__Extracted entries__.
(** What a fetch does, for a way [slot] of finding the block's slot that answers [Q]
    within [n] retries. *)
Lemma fetch_slot_root_spec (slot : stateM state archive_error N) (Q : N -> Prop) (n : nat) root s :
  temps_apart -> fstats s = zero_stats ->
  (forall s, let '(o, s') := slot s in
     o ≠ Panic /\ (exists k, (k <= n)%nat /\ requested 1 k s s') /\ forall sl, o = Ok sl -> Q sl) ->
  let '(o, s') := fetch_slot_root http env c slot root s in
  o ≠ Panic
  /\ (forall other, other ≠ root -> files s' !! cachePath c other = files s !! cachePath c other)
  /\ (forall e, o = Err e -> files s' !! cachePath c root = files s !! cachePath c root)
  /\ (exists k1 k2, (k1 <= n)%nat /\ (k2 <= 2)%nat /\ slept s' = slept s ++ delays 1 k1 ++ delays 1 k2
       /\ TransientFailuresRetried (fstats s') = N.of_nat (k1 + k2))
  /\ (forall data, o = Ok data -> files s' !! cachePath c root = Some data
       /\ Downloaded (fstats s') = negb (CacheHit (fstats s'))
       /\ (CacheHit (fstats s') = true -> files s !! cachePath c root = Some data)
       /\ (Downloaded (fstats s') = true -> exists sl, Q sl /\ downloaded_at sl root data)).
Proof.
  intros Ht Hst Hslot. unfold fetch_slot_root, mbind, stateM_bind, st_bind.
  pose proof (readCached_frame root s) as Hc. destruct (readCached env c root s) as [o s0].
  destruct Hc as (-> & Hp & Hhit).
  assert (Hnone : exists k1 k2, (k1 <= n)%nat /\ (k2 <= 2)%nat /\ slept s = slept s ++ delays 1 k1 ++ delays 1 k2
       /\ 0 = N.of_nat (k1 + k2)) by (exists 0%nat, 0%nat; rewrite app_nil_r; split_and!; lia || done).
  destruct o as [[data|]|e|]; [| |by rewrite Hst; split_and!|done].
  { cbn [mark_hit st_modify files slept fstats]. rewrite Hst. split_and!; try done.
    intros data' [= <-]. split; [by apply Hhit|]. split; [done|]. split; [|done]. intros _. by apply Hhit. }
  specialize (Hslot s). destruct (slot s) as [[sl|e|] s1]; destruct Hslot as (Hps & (k1 & Hk1 & Hf1 & Hsl1 & Hst1) & HQ);
    [| |done]; rewrite Hst in Hst1.
  2: { split_and!; [done|by rewrite Hf1|by rewrite Hf1| |done]. exists k1, 0%nat. rewrite Hst1. cbn.
       rewrite app_nil_r. split_and!; [done|lia|done|lia]. }
  pose proof (retry_spec (downloadBlockOnce http c sl (rootHex root)) 3 1 s1 (single_download _ _ _ _)
    ltac:(lia) ltac:(lia)) as Hd. unfold downloadBlock. destruct (retry _ _ _ _) as [o s2].
  destruct Hd as (Hpd & (k2 & Hk2 & Hf2 & Hsl2 & Hst2) & s1' & Hlast). rewrite Hst1 in Hst2.
  assert (Hk : exists k1' k2', (k1' <= n)%nat /\ (k2' <= 2)%nat /\ slept s2 = slept s ++ delays 1 k1' ++ delays 1 k2'
       /\ TransientFailuresRetried (fstats s2) = N.of_nat (k1' + k2')).
  { exists k1, k2. rewrite Hsl2, Hsl1, Hst2, app_assoc. cbn. split_and!; lia || done. }
  destruct o as [data|e|]; [| |done].
  2: { split_and!; try done; intros; by rewrite Hf2, Hf1. }
  pose proof (writeCached_spec root data s2 Ht) as Hw. destruct (writeCached _ _ _ _ _) as [o s3].
  destruct Hw as (Hpw & _ & Hsl3 & Hst3 & Hf3 & Hother). destruct o as [[]|e|]; [| |done]; cbn [is_Ok] in Hf3.
  - cbn [mark_downloaded st_modify files slept fstats Downloaded CacheHit TransientFailuresRetried].
    rewrite Hsl3, Hst3. split_and!; [done|intros; by rewrite Hother, Hf2, Hf1|done|done|].
    intros data' [= <-]. split; [done|]. rewrite Hst2. split; [done|]. split; [done|]. intros _. exists sl. split; [by apply HQ|].
    unfold downloadBlockOnce, get in Hlast. exists (server s1').
    destruct (http _ (server s1')) as [answer w]. injection Hlast as Ha _. exact Ha.
  - rewrite Hsl3, Hst3. split_and!; [done|intros; by rewrite Hother, Hf2, Hf1|intros; by rewrite Hf3, Hf2, Hf1|done|done].
Qed.

Lemma lookupSlot_spec root s :
  let '(o, s') := lookupSlot http url_ok c root (rootHex root) s in
  o ≠ Panic /\ (exists k, (k <= 2)%nat /\ requested 1 k s s') /\ forall sl, o = Ok sl -> indexed_at sl root.
Proof.
  pose proof (retry_spec (lookupSlotOnce http url_ok c root (rootHex root)) 3 1 s
    (single_lookup _ _ _ _ _) ltac:(lia) ltac:(lia)) as Hl. unfold lookupSlot.
  destruct (retry _ _ _ _) as [o s']. destruct Hl as (Hp & (k & Hk & Hq) & s2 & Hlast). split; [done|].
  split; [exists k; split; [lia|done]|]. intros sl ->. by eapply lookupSlotOnce_found.
Qed.

(** A cached block is answered without a request. *)
Lemma fetch_cached (slot : stateM state archive_error N) root data s :
  readable root -> files s !! cachePath c root = Some data ->
  fetch_slot_root http env c slot root s
  = (Ok data, mkAS (server s) (files s) (slept s)
       (mkFetchStats true (Downloaded (fstats s)) (TransientFailuresRetried (fstats s)))).
Proof.
  intros Hr Hd. unfold fetch_slot_root, mbind, stateM_bind, st_bind. by rewrite readCached_spec, Hd by done.
Qed.
(** The request makes the call: it asks for it, validly, with the right method, and
    accepts the reply. *)
Definition makes (r : request) (c : backend_call) : Prop :=
  Method r = str "GET" /\ valid_call c /\ asks r c /\ (ssz_call c = true -> acceptsSSZ (Accept r) = true).

(** A canonical address of a call. *)
Definition request_for (accept : bytes) (c : backend_call) : request :=
  let get path query := mkRequest (str "GET") path accept query in
  match c with
  | CBlock slot => get (blocksPrefix ++ format_uint slot) []
  | CRoot root => get (blocksPrefix ++ formatRoot root) []
  | CState slot => get (statesPrefix ++ format_uint slot) []
  | CGenesisState => get (statesPrefix ++ str "genesis") []
  | CGenesisInfo => get genesisPath []
  | CPlan from to => get planPath [(str "from", format_uint from); (str "to", format_uint to)]
  | CSlot simSlot warmup => get (slotPrefix ++ format_uint simSlot) [(str "warmup_start_slot", format_uint warmup)]
  end.

(** The reply to a call: its result, or the error as a status. *)
Definition answer {B E} {BK : Backend B E} (c : backend_call) : B -> option (response E) * B :=
  match c with
  | CBlock slot => respond (BlockSSZBySlot slot) (fun data b => writeSSZ data (ConsensusVersionAtSlot slot b))
  | CRoot root => respond (BlockSSZByRoot root) (fun data _ => writeSSZ data [])
  | CState slot => respond (StateSSZBySlot slot) (fun data b => writeSSZ data (ConsensusVersionAtSlot slot b))
  | CGenesisState => respond GenesisStateSSZ (fun data b => writeSSZ data (ConsensusVersionAtSlot 0 b))
  | CGenesisInfo => respond GetGenesisInfo (fun info _ => writeJSON (genesis_json info))
  | CPlan from to => respond (BackendPlan from to) (fun entries _ => writeJSON (plan_json entries))
  | CSlot simSlot warmup => respond (BackendSlot simSlot warmup) (fun slot _ => writeJSON (slot_json slot))
  end.

(** ** Lemmas: parsing *)

Lemma parseUint64ID_u64 value n : parseUint64ID value = Some n -> u64 n.
Proof.
  unfold parseUint64ID. case_decide; [done|]. destruct (forallb _ _); [|done]. apply parse_uint_u64.
Qed.

Lemma parseUint64ID_format n : u64 n -> parseUint64ID (format_uint n) = Some n.
Proof.
  intros Hn. unfold parseUint64ID. rewrite decide_False by apply format_uint_ne.
  replace (forallb digit (format_uint n)) with true; [by apply parse_format_uint|].
  symmetry. apply forallb_forall. intros c Hc%list_elem_of_In. by apply (proj1 (Forall_forall _ _) (format_uint_all_digits n Hn)).
Qed.

Lemma contains_slash s : Forall (fun c => c ≠ x2f) s -> contains s (str "/") = false.
Proof.
  induction 1 as [|c s Hc Hs IH]; [done|]. cbn [contains]. rewrite IH, orb_false_r. cbn.
  by rewrite decide_False by congruence.
Qed.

__Your objective__.
Wherever a line of the material has the word "Prop", add it to a tally; give only the final number.

__Task result__.
2